* Your task: Everything before the line containing "(** A declared" is to be left out; repeat that line and all lines after it exactly, to the end of the data.

*** Opening Records for the exercise ***

(* ===== verification/CapabilitySpec.v ===== *)
(** * Capability specs and constraints

    [CapabilityManager._coerce_spec] of [capability/manager.py] and the checks
    on constraints that issuing, delegating and authorizing share.

    A declared [CapabilitySpec] has the types of its annotations; a mapping is
    an untyped value. *)

From S2P Require Import Prelude PyStr PyVal PyEnum CapabilityModel AuthorityRules DataRelease CapabilityEvaluator CapabilityTables.
From stdpp Require Import sorting.

(** ** Data *)

Record CapabilityLease : Type := { le_expires_at : option string; le_uses_remaining : option Z }.

Record DelegationPolicy : Type := {
  dp_delegable : bool;
  dp_revocable : bool;
  dp_max_delegation_depth : option Z;
}.

(** A declared object, or the mapping that stands for it. *)
Inductive RuleArg : Type := RuleObject (r : AuthorityRule) | RuleValue (v : pyval).
Inductive LeaseArg : Type := LeaseObject (l : CapabilityLease) | LeaseValue (v : pyval).
Inductive DelegationArg : Type := DelegationObject (d : DelegationPolicy) | DelegationValue (v : pyval).

Record CapabilitySpec : Type := {
  sp_resource : string;
  sp_rights : list string;
  sp_effect : CapabilityEffect;
  sp_rules : list RuleArg;
  sp_lease : option LeaseArg;
  sp_delegation : option DelegationArg;
  sp_constraints : list (string * pyval);
  sp_metadata : list (string * pyval);
  sp_expires_at : option string;
  sp_uses_remaining : option Z;
  sp_delegable : bool;
  sp_revocable : bool;
  sp_max_delegation_depth : option Z;
}.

*** Closing Records for the exercise ***

* Exercise output:
(** A declared object, or the mapping that stands for it. *)
Inductive RuleArg : Type := RuleObject (r : AuthorityRule) | RuleValue (v : pyval).
Inductive LeaseArg : Type := LeaseObject (l : CapabilityLease) | LeaseValue (v : pyval).
Inductive DelegationArg : Type := DelegationObject (d : DelegationPolicy) | DelegationValue (v : pyval).

Record CapabilitySpec : Type := {
  sp_resource : string;
  sp_rights : list string;
  sp_effect : CapabilityEffect;
  sp_rules : list RuleArg;
  sp_lease : option LeaseArg;
  sp_delegation : option DelegationArg;
  sp_constraints : list (string * pyval);
  sp_metadata : list (string * pyval);
  sp_expires_at : option string;
  sp_uses_remaining : option Z;
  sp_delegable : bool;
  sp_revocable : bool;
  sp_max_delegation_depth : option Z;
}.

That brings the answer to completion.